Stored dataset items
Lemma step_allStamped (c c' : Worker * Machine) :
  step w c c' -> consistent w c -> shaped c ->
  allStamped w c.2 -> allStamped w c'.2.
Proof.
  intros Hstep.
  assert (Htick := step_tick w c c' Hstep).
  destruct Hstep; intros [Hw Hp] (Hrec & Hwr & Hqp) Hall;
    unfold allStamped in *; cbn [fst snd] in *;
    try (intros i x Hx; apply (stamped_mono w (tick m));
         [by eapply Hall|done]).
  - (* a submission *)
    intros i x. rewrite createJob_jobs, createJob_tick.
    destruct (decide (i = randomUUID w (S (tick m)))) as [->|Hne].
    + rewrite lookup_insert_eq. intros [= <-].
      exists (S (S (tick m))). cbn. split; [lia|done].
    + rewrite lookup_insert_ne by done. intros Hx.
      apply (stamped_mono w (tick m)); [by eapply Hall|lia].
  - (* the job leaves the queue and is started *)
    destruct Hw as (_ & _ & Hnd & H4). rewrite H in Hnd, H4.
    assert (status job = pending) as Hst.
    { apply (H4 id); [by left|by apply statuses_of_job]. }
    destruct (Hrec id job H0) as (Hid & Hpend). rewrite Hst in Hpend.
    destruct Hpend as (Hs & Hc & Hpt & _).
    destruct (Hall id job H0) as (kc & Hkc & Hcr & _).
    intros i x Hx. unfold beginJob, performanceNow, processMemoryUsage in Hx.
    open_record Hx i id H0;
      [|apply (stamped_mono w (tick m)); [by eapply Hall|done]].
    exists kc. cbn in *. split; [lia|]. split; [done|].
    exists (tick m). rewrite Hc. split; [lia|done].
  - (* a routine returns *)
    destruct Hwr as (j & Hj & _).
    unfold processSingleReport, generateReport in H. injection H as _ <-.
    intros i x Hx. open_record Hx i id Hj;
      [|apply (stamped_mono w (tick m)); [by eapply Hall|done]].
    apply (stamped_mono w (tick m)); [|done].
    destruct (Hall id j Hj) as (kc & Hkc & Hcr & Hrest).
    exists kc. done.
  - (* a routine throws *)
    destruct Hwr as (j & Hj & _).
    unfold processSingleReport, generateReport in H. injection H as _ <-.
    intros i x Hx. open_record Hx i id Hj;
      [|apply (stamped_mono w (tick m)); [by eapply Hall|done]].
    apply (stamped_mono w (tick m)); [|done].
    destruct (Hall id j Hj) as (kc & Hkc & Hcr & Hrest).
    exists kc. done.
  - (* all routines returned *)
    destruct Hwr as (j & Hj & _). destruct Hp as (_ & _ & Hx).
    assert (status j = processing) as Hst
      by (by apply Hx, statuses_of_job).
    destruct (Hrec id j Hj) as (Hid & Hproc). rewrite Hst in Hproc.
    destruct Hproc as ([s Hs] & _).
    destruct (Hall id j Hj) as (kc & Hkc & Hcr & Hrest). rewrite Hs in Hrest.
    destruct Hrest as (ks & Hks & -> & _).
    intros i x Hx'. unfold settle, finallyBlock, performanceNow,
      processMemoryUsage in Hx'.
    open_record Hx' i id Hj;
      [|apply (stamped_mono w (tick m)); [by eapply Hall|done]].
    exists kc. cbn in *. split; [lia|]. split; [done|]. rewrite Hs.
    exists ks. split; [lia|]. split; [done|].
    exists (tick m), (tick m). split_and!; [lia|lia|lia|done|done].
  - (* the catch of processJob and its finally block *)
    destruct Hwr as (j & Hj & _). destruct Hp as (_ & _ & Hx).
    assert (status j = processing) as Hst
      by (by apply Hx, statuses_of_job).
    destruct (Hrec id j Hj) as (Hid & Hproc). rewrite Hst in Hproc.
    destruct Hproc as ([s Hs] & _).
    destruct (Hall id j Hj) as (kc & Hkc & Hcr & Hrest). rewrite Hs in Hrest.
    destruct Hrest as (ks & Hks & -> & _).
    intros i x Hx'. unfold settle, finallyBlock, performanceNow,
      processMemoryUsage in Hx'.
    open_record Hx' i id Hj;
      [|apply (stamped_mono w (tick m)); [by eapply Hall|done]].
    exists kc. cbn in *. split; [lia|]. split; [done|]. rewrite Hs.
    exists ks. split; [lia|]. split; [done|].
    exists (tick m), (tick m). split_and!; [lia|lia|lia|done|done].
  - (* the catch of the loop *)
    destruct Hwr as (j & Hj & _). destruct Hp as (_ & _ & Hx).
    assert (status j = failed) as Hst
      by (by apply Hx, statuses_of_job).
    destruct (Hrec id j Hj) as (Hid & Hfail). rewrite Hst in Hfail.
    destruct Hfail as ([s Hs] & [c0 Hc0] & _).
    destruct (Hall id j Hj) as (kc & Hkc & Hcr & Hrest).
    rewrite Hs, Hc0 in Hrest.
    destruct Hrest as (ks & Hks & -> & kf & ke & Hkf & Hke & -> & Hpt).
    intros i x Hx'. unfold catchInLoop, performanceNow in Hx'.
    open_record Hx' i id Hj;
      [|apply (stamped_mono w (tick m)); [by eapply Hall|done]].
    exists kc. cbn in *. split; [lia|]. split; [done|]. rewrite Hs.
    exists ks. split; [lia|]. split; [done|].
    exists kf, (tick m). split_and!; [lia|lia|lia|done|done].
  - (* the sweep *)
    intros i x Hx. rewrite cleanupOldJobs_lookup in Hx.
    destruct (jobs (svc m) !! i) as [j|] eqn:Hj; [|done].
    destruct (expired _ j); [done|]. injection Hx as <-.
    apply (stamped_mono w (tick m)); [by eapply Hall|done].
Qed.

### WHAT TO WORK ON
The records above need to be retyped in full, exactly as given.

### ANSWER TO THE PROBLEM
Lemma step_allStamped (c c' : Worker * Machine) :
  step w c c' -> consistent w c -> shaped c ->
  allStamped w c.2 -> allStamped w c'.2.
Proof.
  intros Hstep.
  assert (Htick := step_tick w c c' Hstep).
  destruct Hstep; intros [Hw Hp] (Hrec & Hwr & Hqp) Hall;
    unfold allStamped in *; cbn [fst snd] in *;
    try (intros i x Hx; apply (stamped_mono w (tick m));
         [by eapply Hall|done]).
  - (* a submission *)
    intros i x. rewrite createJob_jobs, createJob_tick.
    destruct (decide (i = randomUUID w (S (tick m)))) as [->|Hne].
    + rewrite lookup_insert_eq. intros [= <-].
      exists (S (S (tick m))). cbn. split; [lia|done].
    + rewrite lookup_insert_ne by done. intros Hx.
      apply (stamped_mono w (tick m)); [by eapply Hall|lia].
  - (* the job leaves the queue and is started *)
    destruct Hw as (_ & _ & Hnd & H4). rewrite H in Hnd, H4.
    assert (status job = pending) as Hst.
    { apply (H4 id); [by left|by apply statuses_of_job]. }
    destruct (Hrec id job H0) as (Hid & Hpend). rewrite Hst in Hpend.
    destruct Hpend as (Hs & Hc & Hpt & _).
    destruct (Hall id job H0) as (kc & Hkc & Hcr & _).
    intros i x Hx. unfold beginJob, performanceNow, processMemoryUsage in Hx.
    open_record Hx i id H0;
      [|apply (stamped_mono w (tick m)); [by eapply Hall|done]].
    exists kc. cbn in *. split; [lia|]. split; [done|].
    exists (tick m). rewrite Hc. split; [lia|done].
  - (* a routine returns *)
    destruct Hwr as (j & Hj & _).
    unfold processSingleReport, generateReport in H. injection H as _ <-.
    intros i x Hx. open_record Hx i id Hj;
      [|apply (stamped_mono w (tick m)); [by eapply Hall|done]].
    apply (stamped_mono w (tick m)); [|done].
    destruct (Hall id j Hj) as (kc & Hkc & Hcr & Hrest).
    exists kc. done.
  - (* a routine throws *)
    destruct Hwr as (j & Hj & _).
    unfold processSingleReport, generateReport in H. injection H as _ <-.
    intros i x Hx. open_record Hx i id Hj;
      [|apply (stamped_mono w (tick m)); [by eapply Hall|done]].
    apply (stamped_mono w (tick m)); [|done].
    destruct (Hall id j Hj) as (kc & Hkc & Hcr & Hrest).
    exists kc. done.
  - (* all routines returned *)
    destruct Hwr as (j & Hj & _). destruct Hp as (_ & _ & Hx).
    assert (status j = processing) as Hst
      by (by apply Hx, statuses_of_job).
    destruct (Hrec id j Hj) as (Hid & Hproc). rewrite Hst in Hproc.
    destruct Hproc as ([s Hs] & _).
    destruct (Hall id j Hj) as (kc & Hkc & Hcr & Hrest). rewrite Hs in Hrest.
    destruct Hrest as (ks & Hks & -> & _).
    intros i x Hx'. unfold settle, finallyBlock, performanceNow,
      processMemoryUsage in Hx'.
    open_record Hx' i id Hj;
      [|apply (stamped_mono w (tick m)); [by eapply Hall|done]].
    exists kc. cbn in *. split; [lia|]. split; [done|]. rewrite Hs.
    exists ks. split; [lia|]. split; [done|].
    exists (tick m), (tick m). split_and!; [lia|lia|lia|done|done].
  - (* the catch of processJob and its finally block *)
    destruct Hwr as (j & Hj & _). destruct Hp as (_ & _ & Hx).
    assert (status j = processing) as Hst
      by (by apply Hx, statuses_of_job).
    destruct (Hrec id j Hj) as (Hid & Hproc). rewrite Hst in Hproc.
    destruct Hproc as ([s Hs] & _).
    destruct (Hall id j Hj) as (kc & Hkc & Hcr & Hrest). rewrite Hs in Hrest.
    destruct Hrest as (ks & Hks & -> & _).
    intros i x Hx'. unfold settle, finallyBlock, performanceNow,
      processMemoryUsage in Hx'.
    open_record Hx' i id Hj;
      [|apply (stamped_mono w (tick m)); [by eapply Hall|done]].
    exists kc. cbn in *. split; [lia|]. split; [done|]. rewrite Hs.
    exists ks. split; [lia|]. split; [done|].
    exists (tick m), (tick m). split_and!; [lia|lia|lia|done|done].
  - (* the catch of the loop *)
    destruct Hwr as (j & Hj & _). destruct Hp as (_ & _ & Hx).
    assert (status j = failed) as Hst
      by (by apply Hx, statuses_of_job).
    destruct (Hrec id j Hj) as (Hid & Hfail). rewrite Hst in Hfail.
    destruct Hfail as ([s Hs] & [c0 Hc0] & _).
    destruct (Hall id j Hj) as (kc & Hkc & Hcr & Hrest).
    rewrite Hs, Hc0 in Hrest.
    destruct Hrest as (ks & Hks & -> & kf & ke & Hkf & Hke & -> & Hpt).
    intros i x Hx'. unfold catchInLoop, performanceNow in Hx'.
    open_record Hx' i id Hj;
      [|apply (stamped_mono w (tick m)); [by eapply Hall|done]].
    exists kc. cbn in *. split; [lia|]. split; [done|]. rewrite Hs.
    exists ks. split; [lia|]. split; [done|].
    exists kf, (tick m). split_and!; [lia|lia|lia|done|done].
  - (* the sweep *)
    intros i x Hx. rewrite cleanupOldJobs_lookup in Hx.
    destruct (jobs (svc m) !! i) as [j|] eqn:Hj; [|done].
    destruct (expired _ j); [done|]. injection Hx as <-.
    apply (stamped_mono w (tick m)); [by eapply Hall|done].
Qed.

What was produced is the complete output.